A real alternative to the failed appeasement policy, which Europe has been experimenting with since France and Germany began diplomatic engagement with Tehran in the early 1990s, is to back the revolutionary movement in Iran. Since December 2017, the Islamic Republic has seen three waves of widespread protests, with smaller waves happening in between. During these years, the protests have become more widespread, more frequent, more organized, and more forceful. The largest and most resilient eruption followed the regime’s murder of 22-year-old Mahsa Amini in September 2022, for allegedly wearing her headscarf improperly. These are all signs of an revolutionary movement in Iran.
The fuel for the rebellion is the structural shortcomings of the Islamic Republic and its incapacity to reform itself. The Islamic Republic treats women as legally inferior to men, and uses violence to enforce Sharia law. It has created four decades of two-digit inflation, slow growth, a real GDP per capita still lower than it was in 1977, and significant unemployment, especially for the youth.

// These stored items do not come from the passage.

(** * jetstream.testing: dependency flattener, master manifest and
    stack-status poller

  A shallow embedding of [src/jetstream/testing.py].  Python objects that the
  module only talks to (templates, the CloudFormation client, troposphere's
  [Template]) are collaborators: their behaviour is a parameter of the
  sections below, and the functions of the module are written over them. *)

From Stdlib Require Import String List Arith Lia Bool Relations.
From Stdlib Require Import ZArith DecimalString DecimalZ.
Import ListNotations.
Local Open Scope string_scope.
Local Open Scope list_scope.

(** ** Python dictionaries with string keys

  A [dict] is kept as the list of its items in insertion order.  [set] is
  [d[k] = v]: an existing key keeps its position and takes the new value, a
  new key is appended.  [update] is [d.update(other)]: the items of [other]
  are assigned one after the other, so the entries of [other] win. *)
Module PyDict.

Section Dict.
Context {V : Type}.

Definition dict : Type := list (string * V).

Definition empty : dict := [].

Fixpoint get (d : dict) (k : string) : option V :=
  match d with
  | [] => None
  | (k', v) :: d' => if String.eqb k' k then Some v else get d' k
  end.

Fixpoint set (d : dict) (k : string) (v : V) : dict :=
  match d with
  | [] => [(k, v)]
  | (k', v') :: d' =>
      if String.eqb k' k then (k', v) :: d' else (k', v') :: set d' k v
  end.

Definition update (d other : dict) : dict :=
  fold_left (fun acc kv => set acc (fst kv) (snd kv)) other d.

Definition keys (d : dict) : list string := map fst d.

Definition values (d : dict) : list V := map snd d.

(** [k in d] *)
Definition mem (k : string) (d : dict) : bool :=
  match get d k with Some _ => true | None => false end.

End Dict.

Arguments dict V : clear implicits.

End PyDict.

(** ** Python values shared by the three components *)
Module Py.

(** The exceptions the module can meet: a missing key ([d[k]]), an empty list
    indexed at 0, troposphere's [ValueError], and whatever the CloudFormation
    client raises (botocore's [ClientError] and the like). *)
Inductive exn : Type :=
| KeyError (key : string)
| IndexError
| ValueError (msg : string)
| ClientError (msg : string).

(** [sub in s] on strings: [sub] occurs somewhere in [s]. *)
Fixpoint contains (sub s : string) : bool :=
  String.prefix sub s
  || match s with
     | EmptyString => false
     | String _ s' => contains sub s'
     end.

(** ['"%s"' % s]: [s] between double quotes, as in the messages of
    troposphere's exceptions. *)
Definition quoted (s : string) : string :=
  String (Ascii.ascii_of_nat 34)
    (String.append s (String (Ascii.ascii_of_nat 34) EmptyString)).

(** A call either returns or raises. *)
Inductive result (A : Type) : Type :=
| Ok (a : A)
| Raise (e : exn).
Arguments Ok {A} a.
Arguments Raise {A} e.

(** Template objects are known by reference: two references are the same
    object exactly when they are equal. *)
Definition ref : Type := nat.

End Py.

(** ** Dependency flattener: [_flatten_templates], [_recurse_dependencies] *)
Module Flatten.
Import Py.

(** What the traversal does to a template object, in program order:
    [templ.prepare_test()] and each call of [templ.test_params.dependencies()]. *)
Inductive event : Type :=
| EvPrepare (templ : ref)
| EvDependencies (templ : ref).

Section Templates.

(** The template objects live in a store [W] that only the templates' own
    methods change.  [prepare_test] is the testing hook (it may do anything to
    the store); [name] and [dependencies] read the attribute [templ.name] and
    call [templ.test_params.dependencies()] in the current store.  The
    template class is not part of this module; its objects are taken to be
    truthy, as Python objects are unless their class says otherwise, so
    [not flattened_templ.get(k)] holds exactly when [k] is absent, and
    [dependencies()] is taken to return a list that does not change while it
    is iterated. *)
Variable W : Type.
Variable prepare_test : ref -> W -> W.
Variable name : W -> ref -> string.
Variable dependencies : W -> ref -> list ref.

Definition result : Type := PyDict.dict ref * W * list event.

(** The body of [for templ in templates], with [rec] standing for the
    recursive call. *)
Fixpoint for_templ (rec : list ref -> W -> option result)
    (templates : list ref) (flattened_templ : PyDict.dict ref)
    (w : W) (tr : list event) : option result :=
  match templates with
  | [] => Some (flattened_templ, w, tr)
  | templ :: rest =>
      let w1 := prepare_test templ w in
      let tr1 := tr ++ [EvPrepare templ] in
      let flattened1 :=
        match PyDict.get flattened_templ (name w1 templ) with
        | Some _ => flattened_templ
        | None => PyDict.set flattened_templ (name w1 templ) templ
        end in
      match dependencies w1 templ with
      | [] => for_templ rec rest flattened1 w1 (tr1 ++ [EvDependencies templ])
      | _ :: _ =>
          match rec (dependencies w1 templ) w1 with
          | None => None
          | Some (sub, w2, trsub) =>
              for_templ rec rest (PyDict.update flattened1 sub) w2
                (tr1 ++ [EvDependencies templ; EvDependencies templ] ++ trsub)
          end
      end
  end.

(** [_recurse_dependencies(templates)].  [fuel] bounds the depth of the
    recursion; [None] means that the recursion went deeper than [fuel]. *)
Fixpoint recurse_dependencies (fuel : nat) (templates : list ref) (w : W)
  : option result :=
  match fuel with
  | 0 => None
  | S fuel' =>
      for_templ (recurse_dependencies fuel') templates PyDict.empty w []
  end.

(** [_flatten_templates(templates)]: the values of the dictionary. *)
Definition flatten_templates (fuel : nat) (templates : list ref) (w : W)
  : option (list ref * W * list event) :=
  match recurse_dependencies fuel templates w with
  | Some (d, w', tr) => Some (PyDict.values d, w', tr)
  | None => None
  end.

(** The order of a traversal, as a relation: [traverse w templates tr w']
    when visiting [templates] in the store [w] emits [tr] and leaves [w'].  A
    visit runs the hook of its template, then reads the dependencies in the
    store the hook left, then traverses them. *)
Inductive traverse : W -> list ref -> list event -> W -> Prop :=
| traverse_done w : traverse w [] [] w
| traverse_leaf w templ rest tr w' :
    dependencies (prepare_test templ w) templ = [] ->
    traverse (prepare_test templ w) rest tr w' ->
    traverse w (templ :: rest)
      (EvPrepare templ :: EvDependencies templ :: tr) w'
| traverse_node w templ rest sub w1 tr w' :
    dependencies (prepare_test templ w) templ <> [] ->
    traverse (prepare_test templ w)
      (dependencies (prepare_test templ w) templ) sub w1 ->
    traverse w1 rest tr w' ->
    traverse w (templ :: rest)
      (EvPrepare templ :: EvDependencies templ :: EvDependencies templ
         :: sub ++ tr) w'.

End Templates.

(** The dependency graph of an input: [gname r] is the name of the object
    [r] and [gdeps r] are the objects it depends on once its hook has run. *)
Section Graph.

Variable gname : ref -> string.
Variable gdeps : ref -> list ref.

Definition step (r d : ref) : Prop := In d (gdeps r).

Definition reach : ref -> ref -> Prop := clos_refl_trans ref step.

(** [r] is one of [roots] or a dependency, direct or not, of one of them. *)
Definition reach_from (roots : list ref) (r : ref) : Prop :=
  exists t, In t roots /\ reach t r.

(** [r] lies on a cycle of references. *)
Definition cyclic (r : ref) : Prop := clos_trans ref step r r.

Definition acyclic : Prop := forall r, ~ cyclic r.

(** The same graph read on names. *)
Definition name_step (a b : string) : Prop :=
  exists r d, step r d /\ gname r = a /\ gname d = b.

Definition acyclic_by_name : Prop :=
  forall a, ~ clos_trans string name_step a a.
(** ** What a run reads and what it writes *)


(** X3. A run reads the upstream only at the URLs of the subjects that are
    not done: two upstreams that agree on the pages of those URLs give the
    same run, whatever they answer for the subjects that are done. *)
Theorem main_reads_pending_subjects_only (self : DocRetriever)
    (r1 r2 : string -> Z -> response) (docs_dir : list (string * batch_t))
    (subjects : dict subject_data) (fuel : nat) (n_docs n_file : Z) :
  (forall s sd page,
     In (s, sd) subjects ->
     is_done (get_done_subjects docs_dir) s = false ->
     r1 (works_api_url sd ++ page_query)%string page
     = r2 (works_api_url sd ++ page_query)%string page) ->
  main self r1 docs_dir subjects fuel n_docs n_file
  = main self r2 docs_dir subjects fuel n_docs n_file.
Proof.
  intros H. unfold main.
  now rewrite (main_loop_ext self r1 r2 fuel n_docs n_file _ subjects H).
Qed.

Lemma main_reads_pending_subjects_only_witness :
  let docs_dir := [("1.json", [("A", [])])] in
  let subjects := [("A", {| works_api_url := "urlA" |});
                   ("B", {| works_api_url := "urlB" |})] in
  main (Sample.retriever ["graph"; "maps"]) Sample.six_seven docs_dir subjects
    5 50 2000
  = main (Sample.retriever ["graph"; "maps"]) (Sample.short_collection 7)
      docs_dir subjects 5 50 2000.
Proof.
  intros docs_dir subjects.
  apply (main_reads_pending_subjects_only (Sample.retriever ["graph"; "maps"])
           Sample.six_seven (Sample.short_collection 7) docs_dir subjects
           5 50 2000).
  intros s sd page [E|[E|[]]] Hd; injection E as <- <-.
  - discriminate Hd.
  - reflexivity.
Defined.

(** X4. When every subject of the input is done, the run writes no file and
    returns, whatever the upstream. *)
Theorem all_done_writes_nothing (self : DocRetriever)
    (req_get : string -> Z -> response) (docs_dir : list (string * batch_t))
    (subjects : dict subject_data) (fuel : nat) (n_docs n_file : Z) :
  (forall s, In s (keys subjects) ->
             is_done (get_done_subjects docs_dir) s = true) ->
  main self req_get docs_dir subjects fuel n_docs n_file = ([], Finished).
Proof.
  intros H. unfold main.
  assert (G : forall st,
    main_loop self req_get fuel n_docs n_file (get_done_subjects docs_dir)
      subjects st = (st, Finished)).
  { induction subjects as [|[s sd] rest IH]; intros st; simpl; [reflexivity|].
    rewrite (H s) by now left.
    apply IH. intros s' Hs'. apply H. now right. }
  rewrite G. reflexivity.
Qed.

The future of Iran-EU economic relations is also dark. EU-Iran trade is not significant, around 5 billion euros, and Tehran is backing Moscow in its war against Ukraine by sending Russia weapons and trainers. Furthermore, the nuclear saga, especially the US withdrawal from the JCPOA in 2018, has taught European companies that Iran is not a safe haven for their investment. Tehran too has learned that it cannot rely on European companies as a shield against US sanctions.
Despite having significant oil and gas reserves, Iran has not become a reliable source of energy for Europe, due to its aggressive foreign policy. The regime’s regional aggression threatens the safe transfer of energy resources from the Persian Gulf to Europe. And Tehran has shown its willingness to target energy facilities in the region. In 2021, European Union had 113 billion euros in trade with Persian Gulf countries. But Tehran’s aggression has increased the risk of trade and investment in the region for Europe. Despite the Islamic Republic’s recent rapprochement with Saudi Arabia, its track record strongly suggests that the risk will remain.
Tehran’s adventures are also not limited to the Middle East. Iranian-made drones are targeting Ukrainian cities, and the transfer of Iranian missiles to Russia is a serious possibility. The Islamic Republic’s missile program, which can now deploy projectiles capable of reaching European cities, is now a serious issue for Europe.
The dynamic of the EU-Iran relationship could quickly change in favor of cooperation if the regime in Tehran falls. In fact, the EU could facilitate the Islamic Republic’s collapse by pursuing a campaign of maximum pressure on the regime and maximum support for the Iranian people.
On the pressure side, the EU should trigger the JCPOA’s snapback process to reimpose international sanctions; expand its sanctions to target key conglomerates and industries; crack down on Tehran’s use of the European financial system; ban regime officials and their families from entering the EU zone; designate the IRGC as a terrorist entity; and close down the network of cultural and Islamic centers that Tehran has created in Europe to expand its influence.
On the support side, the EU should help Iranians by creating a strike and protests fund to support demonstrators and laborers who want to go on strike. The EU should also support efforts to connect Iranians to non-censored internet by creating a free internet fund.
The continuation of the EU’s current Iran policy will lead to a nuclear-armed Islamic Republic. Maximum pressure on the regime and maximum support for the Iranian people is a plausible alternative. Europeans have everything to gain by trying.
Dr. Saeed Ghasseminejad is a senior Iran and financial economics advisor at the Foundation for Defense of Democracies (FDD), specializing in Iran’s economy and financial markets, sanctions, and illicit finance.